• _Directions for this task_
Please write out the complete listing that follows, exactly as it reads.

• _Exercise material_
(** [Array.prototype.join]. *)
Fixpoint join (sep : jsstring) (parts : list jsstring) : jsstring :=
  match parts with
  | [] => []
  | [p] => p
  | p :: rest => p ++ sep ++ join sep rest
  end.

Module Ch.
Definition TAB : N := 9.
Definition LF : N := 10.
Definition CR : N := 13.
Definition SP : N := 32.
Definition NBSP : N := 160.
End Ch.

(** The class [\s] of a regular expression, which is also what [trim]
    strips: WhiteSpace and LineTerminator of ECMA-262. *)
Definition is_ws (c : N) : bool :=
  ((9 <=? c) && (c <=? 13) || (c =? 32) || (c =? 160) || (c =? 5760)
   || (8192 <=? c) && (c <=? 8202) || (c =? 8232) || (c =? 8233)
   || (c =? 8239) || (c =? 8287) || (c =? 12288) || (c =? 65279))%N.

Fixpoint take_while (p : N -> bool) (s : jsstring) : jsstring :=
  match s with
  | c :: r => if p c then c :: take_while p r else []
  | [] => []
  end.

Fixpoint drop_while (p : N -> bool) (s : jsstring) : jsstring :=
  match s with
  | c :: r => if p c then drop_while p r else s
  | [] => []
  end.

(* ------------------------------------------------------------------ *)
(** *** [String.prototype.replace] with a global pattern *)

(** [match_at s] is the length of the match of the pattern at the start of
    [s], 0 when it does not match there (none of the patterns below matches
    the empty string).  The scan copies a code unit where nothing matches;
    where [S n] code units match it emits the replacement and passes over
    the other [n]. *)
Section Replace.
Variable match_at : jsstring -> nat.
Variable repl : jsstring.

Fixpoint replace_scan (skip : nat) (s : jsstring) : jsstring :=
  match s with
  | [] => []
  | c :: r =>
      match skip with
      | S k => replace_scan k r
      | O =>
          match match_at s with
          | O => c :: replace_scan 0 r
          | S n => repl ++ replace_scan n r
          end
      end
  end.

Definition replace_global (s : jsstring) : jsstring := replace_scan 0 s.
End Replace.

(** [/\r?\n+/]: an optional carriage return, then one or more line feeds. *)
Definition match_newlines (s : jsstring) : nat :=
  match s with
  | c :: r =>
      if (c =? Ch.CR)%N then
        match length (take_while (N.eqb Ch.LF) r) with
        | O => O
        | S n => S (S n)
        end
      else length (take_while (N.eqb Ch.LF) s)
  | [] => O
  end.

(** [/\s+/]. *)
Definition match_spaces (s : jsstring) : nat := length (take_while is_ws s).

(** [/\u00A0/]. *)
Definition match_nbsp (s : jsstring) : nat :=
  match s with
  | c :: _ => if (c =? Ch.NBSP)%N then 1 else 0
  | [] => 0
  end.

(** [String.prototype.trim]. *)
Definition trim (s : jsstring) : jsstring :=
  rev (drop_while is_ws (rev (drop_while is_ws s))).

(** [normalizeText] of [src/utils.ts]; the argument is a string, so
    [s ?? ""] is [s]. *)
Definition normalizeText (s : jsstring) : jsstring :=
  trim
    (replace_global match_nbsp [Ch.SP]
       (replace_global match_spaces [Ch.SP]
          (replace_global match_newlines [Ch.SP] s))).

(* ------------------------------------------------------------------ *)
(** *** What the design document says canonicalisation does *)

(** The words of a text: its maximal runs of code units that are not
    whitespace.  [words_aux] returns the word the text starts with (empty
    when it starts with whitespace) and the words after it. *)
Definition cons_word (w : jsstring) (ws : list jsstring) : list jsstring :=
  match w with
  | [] => ws
  | _ => w :: ws
  end.

Fixpoint words_aux (s : jsstring) : jsstring * list jsstring :=
  match s with
  | [] => ([], [])
  | c :: r =>
      let (w, ws) := words_aux r in
      if is_ws c then ([], cons_word w ws) else (c :: w, ws)
  end.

• _Response for this exercise_
(** [Array.prototype.join]. *)
Fixpoint join (sep : jsstring) (parts : list jsstring) : jsstring :=
  match parts with
  | [] => []
  | [p] => p
  | p :: rest => p ++ sep ++ join sep rest
  end.

Module Ch.
Definition TAB : N := 9.
Definition LF : N := 10.
Definition CR : N := 13.
Definition SP : N := 32.
Definition NBSP : N := 160.
End Ch.

(** The class [\s] of a regular expression, which is also what [trim]
    strips: WhiteSpace and LineTerminator of ECMA-262. *)
Definition is_ws (c : N) : bool :=
  ((9 <=? c) && (c <=? 13) || (c =? 32) || (c =? 160) || (c =? 5760)
   || (8192 <=? c) && (c <=? 8202) || (c =? 8232) || (c =? 8233)
   || (c =? 8239) || (c =? 8287) || (c =? 12288) || (c =? 65279))%N.

Fixpoint take_while (p : N -> bool) (s : jsstring) : jsstring :=
  match s with
  | c :: r => if p c then c :: take_while p r else []
  | [] => []
  end.

Fixpoint drop_while (p : N -> bool) (s : jsstring) : jsstring :=
  match s with
  | c :: r => if p c then drop_while p r else s
  | [] => []
  end.

(* ------------------------------------------------------------------ *)
(** *** [String.prototype.replace] with a global pattern *)

(** [match_at s] is the length of the match of the pattern at the start of
    [s], 0 when it does not match there (none of the patterns below matches
    the empty string).  The scan copies a code unit where nothing matches;
    where [S n] code units match it emits the replacement and passes over
    the other [n]. *)
Section Replace.
Variable match_at : jsstring -> nat.
Variable repl : jsstring.

Fixpoint replace_scan (skip : nat) (s : jsstring) : jsstring :=
  match s with
  | [] => []
  | c :: r =>
      match skip with
      | S k => replace_scan k r
      | O =>
          match match_at s with
          | O => c :: replace_scan 0 r
          | S n => repl ++ replace_scan n r
          end
      end
  end.

Definition replace_global (s : jsstring) : jsstring := replace_scan 0 s.
End Replace.

(** [/\r?\n+/]: an optional carriage return, then one or more line feeds. *)
Definition match_newlines (s : jsstring) : nat :=
  match s with
  | c :: r =>
      if (c =? Ch.CR)%N then
        match length (take_while (N.eqb Ch.LF) r) with
        | O => O
        | S n => S (S n)
        end
      else length (take_while (N.eqb Ch.LF) s)
  | [] => O
  end.

(** [/\s+/]. *)
Definition match_spaces (s : jsstring) : nat := length (take_while is_ws s).

(** [/\u00A0/]. *)
Definition match_nbsp (s : jsstring) : nat :=
  match s with
  | c :: _ => if (c =? Ch.NBSP)%N then 1 else 0
  | [] => 0
  end.

(** [String.prototype.trim]. *)
Definition trim (s : jsstring) : jsstring :=
  rev (drop_while is_ws (rev (drop_while is_ws s))).

(** [normalizeText] of [src/utils.ts]; the argument is a string, so
    [s ?? ""] is [s]. *)
Definition normalizeText (s : jsstring) : jsstring :=
  trim
    (replace_global match_nbsp [Ch.SP]
       (replace_global match_spaces [Ch.SP]
          (replace_global match_newlines [Ch.SP] s))).

(* ------------------------------------------------------------------ *)
(** *** What the design document says canonicalisation does *)

(** The words of a text: its maximal runs of code units that are not
    whitespace.  [words_aux] returns the word the text starts with (empty
    when it starts with whitespace) and the words after it. *)
Definition cons_word (w : jsstring) (ws : list jsstring) : list jsstring :=
  match w with
  | [] => ws
  | _ => w :: ws
  end.

Fixpoint words_aux (s : jsstring) : jsstring * list jsstring :=
  match s with
  | [] => ([], [])
  | c :: r =>
      let (w, ws) := words_aux r in
      if is_ws c then ([], cons_word w ws) else (c :: w, ws)
  end.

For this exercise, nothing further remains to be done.